--- GIVEN DATA Enclosed Below ---

(* ===== verification/Ledger.v ===== *)
(** * Quota conservation over traces of whole-store calls

    The step relation runs ReserveQuota, CommitQuota, RollbackQuota and the
    background PurgeExpired on arbitrary keys in any order; its label is what the
    step consumed of one key's quota.  A rollback of a reservation that already
    expired is excluded: the theorem [rollback_expired_loses_quota] shows what the
    code does then. *)
From S2P Require Import Prelude CStd HashTable Entry Store MemoryStore StoreWf KvStore KvTrace Quota Purge.

Section Ledger.
Context (std_hash : string -> Z).
#[local] Abbreviation mReserve := (ReserveQuota (Store := memory_store std_hash)).
#[local] Abbreviation mCommit := (CommitQuota (Store := memory_store std_hash)).
#[local] Abbreviation mRollback := (RollbackQuota (Store := memory_store std_hash)).
#[local] Abbreviation mPurge := (PurgeExpired (Store := memory_store std_hash)).

Definition home (st : MemoryStore) (q : string) : StorageShard := shard_at st (GetShard q).

(** The store invariant, and every reservation was issued by the counter. *)
Definition ledger (st : MemoryStore) : Prop :=
  wf_store std_hash st /\ 0 <= next_reservation_seq_ st /\
  forall i, (i < kNumShards)%nat -> issued std_hash (next_reservation_seq_ st) (shard_at st i).

(** Balance plus held reservations of [k]. *)
Definition quota_total (st : MemoryStore) (k : string) (T : Z) : Prop :=
  funded std_hash (home st k) k T.

Inductive quota_step (k : string) : MemoryStore -> Z -> MemoryStore -> Prop :=
| q_reserve st now q amount ttl :
    is_u64 now -> is_u64 amount -> next_reservation_seq_ st < 2 ^ 64 - 1 ->
    quota_step k st 0 (mReserve now st q amount ttl).1
| q_commit st now q id actual :
    is_u64 actual ->
    quota_step k st
      (if decide (k = q) then commit_charge std_hash now q id actual (home st q) else 0)
      (mCommit now st q id actual).1
| q_rollback st now q id :
    (forall r, HT.Find std_hash (reservations (home st q)) id = Some r -> rs_key r = q ->
       rs_expired r now = false) ->
    quota_step k st 0 (mRollback now st q id).1
| q_purge st now limit : quota_step k st 0 (mPurge now st limit).1.

Inductive quota_steps (k : string) : MemoryStore -> Z -> MemoryStore -> Prop :=
| qs_refl st : quota_steps k st 0 st
| qs_step st c st1 c' st2 :
    quota_step k st c st1 -> quota_steps k st1 c' st2 -> quota_steps k st (c + c') st2.

(** A change of one shard, with the counter moving from the store's to [seq']. *)
Lemma put_ledger st q sh' seq' idem (c : string -> Z) :
  ledger st -> next_reservation_seq_ st <= seq' ->
  wf_shard std_hash (GetShard q) sh' -> issued std_hash seq' sh' ->
  (forall k T, funded std_hash (home st q) k T -> funded std_hash sh' k (T - c k)) ->
  (forall k, GetShard k <> GetShard q -> c k = 0) ->
  let st' := mkStore (shards_ (put_shard st (GetShard q) sh')) seq' idem in
  ledger st' /\ forall k T, quota_total st k T -> quota_total st' k (T - c k).
Proof.
  intros (Hw & Hs & Hi) Hle Hwsh Hish Hc Hc0 st'.
  assert (forall i, shard_at st' i = shard_at (put_shard st (GetShard q) sh') i) as Hat by done.
  pose proof (GetShard_lt q) as Hq.
  split; [split_and!|].
  - destruct (wf_put_shard std_hash st (GetShard q) sh' Hw Hwsh). split; done.
  - simpl. lia.
  - intros i Hlt. rewrite Hat, (shard_at_put std_hash) by done. case_decide; [by subst|].
    simpl. eapply issued_mono; [done|]. by apply Hi.
  - intros k T. unfold quota_total, home. rewrite Hat, (shard_at_put std_hash) by done.
    case_decide as E.
    + intros Hk. apply Hc. unfold home. by rewrite <- E.
    + by rewrite Hc0, Z.sub_0_r.
Qed.

Lemma store_eta st q sh' :
  mkStore (shards_ (put_shard st (GetShard q) sh')) (next_reservation_seq_ st)
    (next_idempotency_seq_ st) = put_shard st (GetShard q) sh'.
Proof. done. Qed.

Lemma quota_step_ledger k st c st' :
  quota_step k st c st' -> ledger st ->
  ledger st' /\ forall T, quota_total st k T -> quota_total st' k (T - c).
Proof.
  destruct 1 as [st now q amount ttl Hn Ha Hs|st now q id actual Hact|st now q id Hlive|st now limit];
    intros HL; pose proof HL as (Hw & Hs0 & Hi).
  - pose proof (wf_shard_at std_hash st _ Hw (GetShard_lt q)) as Hsh.
    pose proof (Hi _ (GetShard_lt q)) as Hiq.
    simpl. unfold ReserveQuota_. assert (forall T, T - 0 = T) as H0 by lia.
    destruct (amount =? 0); [split; [done|]; intros; by rewrite H0|].
    destruct (ttl =? 0); [split; [done|]; intros; by rewrite H0|].
    pose proof (wf_reserve std_hash _ _ now (next_reservation_seq_ st) q amount ttl Hsh eq_refl) as Hwf.
    pose proof (reserve_conserves std_hash _ _ now (next_reservation_seq_ st) q amount ttl Hsh Hiq Hn
      ltac:(lia) Ha) as Hcons.
    unfold on_shard. destruct (Reserve_body _ _ _ _ _ _ _) as [sh' [adv r]].
    destruct Hcons as [Hiss Hcons]. cbn [fst snd put_shard next_reservation_seq_ shards_ next_idempotency_seq_] in *.
    destruct (put_ledger st q sh' (if adv : bool then next_reservation_seq_ st + 1
      else next_reservation_seq_ st) (next_idempotency_seq_ st) (fun _ => 0)) as [H1 H2]; try done.
    { destruct adv; lia. }
    { intros k' T Hk'. rewrite H0. by apply Hcons. }
    destruct adv; cbn [put_shard shards_] in *; [rewrite u64_id by lia|]; split; done || apply H2.
  - pose proof (wf_shard_at std_hash st _ Hw (GetShard_lt q)) as Hsh.
    pose proof (Hi _ (GetShard_lt q)) as Hiq. simpl. unfold on_shard.
    pose proof (wf_commit std_hash _ _ now q id actual Hsh eq_refl) as Hwf.
    destruct (commit_conserves std_hash _ _ _ now q id actual Hsh Hiq Hact) as [Hiss Hcons].
    fold (home st q) in *. destruct (Commit_body _ _ _ _ _ _) as [sh' r]. cbn [fst] in *.
    destruct (put_ledger st q sh' (next_reservation_seq_ st) (next_idempotency_seq_ st)
      (fun k => if decide (k = q) then commit_charge std_hash now q id actual (home st q) else 0))
      as [H1 H2]; try done.
    { intros k' Hne. case_decide; [by subst|done]. }
    rewrite store_eta in *. split; [done|]. intros T HT. by apply (H2 k T).
  - pose proof (wf_shard_at std_hash st _ Hw (GetShard_lt q)) as Hsh.
    pose proof (Hi _ (GetShard_lt q)) as Hiq. simpl. unfold on_shard.
    pose proof (wf_rollback std_hash _ _ now q id Hsh eq_refl) as Hwf.
    destruct (rollback_conserves std_hash _ _ _ now q id Hsh Hiq Hlive) as [Hiss Hcons].
    destruct (Rollback_body _ _ _ _ _) as [sh' r]. cbn [fst] in *.
    destruct (put_ledger st q sh' (next_reservation_seq_ st) (next_idempotency_seq_ st) (fun _ => 0))
      as [H1 H2]; try done.
    { intros k' T Hk'. rewrite Z.sub_0_r. by apply Hcons. }
    rewrite store_eta in *. split; [done|]. intros T HT. by apply (H2 k T).
  - assert (forall i, (i < kNumShards)%nat -> purged std_hash i (next_reservation_seq_ st) now
      (shard_at st i) (shard_at (mPurge now st limit).1 i)) as Hp.
    { intros i Hlt. change (mPurge now st limit) with (PurgeExpired_ std_hash now st limit).
      rewrite PurgeExpired_shard by done. apply Purge_body_spec.
      by apply (wf_shard_at std_hash). }
    split; [split_and!|].
    + by apply PurgeExpired_wf.
    + done.
    + intros i Hlt. by apply (pg_issued _ _ _ _ _ _ (Hp i Hlt)), Hi.
    + intros T HT. rewrite Z.sub_0_r. pose proof (GetShard_lt k) as Hk.
      apply (pg_conserves _ _ _ _ _ _ (Hp _ Hk)); [by apply Hi|done].
Qed.

Lemma quota_steps_ledger k st c st' :
  quota_steps k st c st' -> ledger st ->
  ledger st' /\ forall T, quota_total st k T -> quota_total st' k (T - c).
Proof.
  induction 1 as [st|st c st1 c' st2 Hstep _ IH]; intros HL.
  - split; [done|]. intros T. by rewrite Z.sub_0_r.
  - destruct (quota_step_ledger _ _ _ _ Hstep HL) as [HL1 H1]. destruct (IH HL1) as [HL2 H2].
    split; [done|]. intros T HT. replace (T - (c + c')) with (T - c - c') by lia. auto.
Qed.

Lemma init_ledger : ledger init_store.
Proof.
  split_and!; [apply wf_init_store|done|]. intros i _. rewrite shard_at_init. intros id r.
  simpl. by rewrite New_none.
Qed.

--- End of Enclosed GIVEN DATA ---

__YOUR GOAL__.
Write out, please, only the lines from the one with "Lemma init_ledger : ledger init_store." through the last line above, both included and unchanged.

__RESPONSE TO THE EXERCISE__.
Lemma init_ledger : ledger init_store.
Proof.
  split_and!; [apply wf_init_store|done|]. intros i _. rewrite shard_at_init. intros id r.
  simpl. by rewrite New_none.
Qed.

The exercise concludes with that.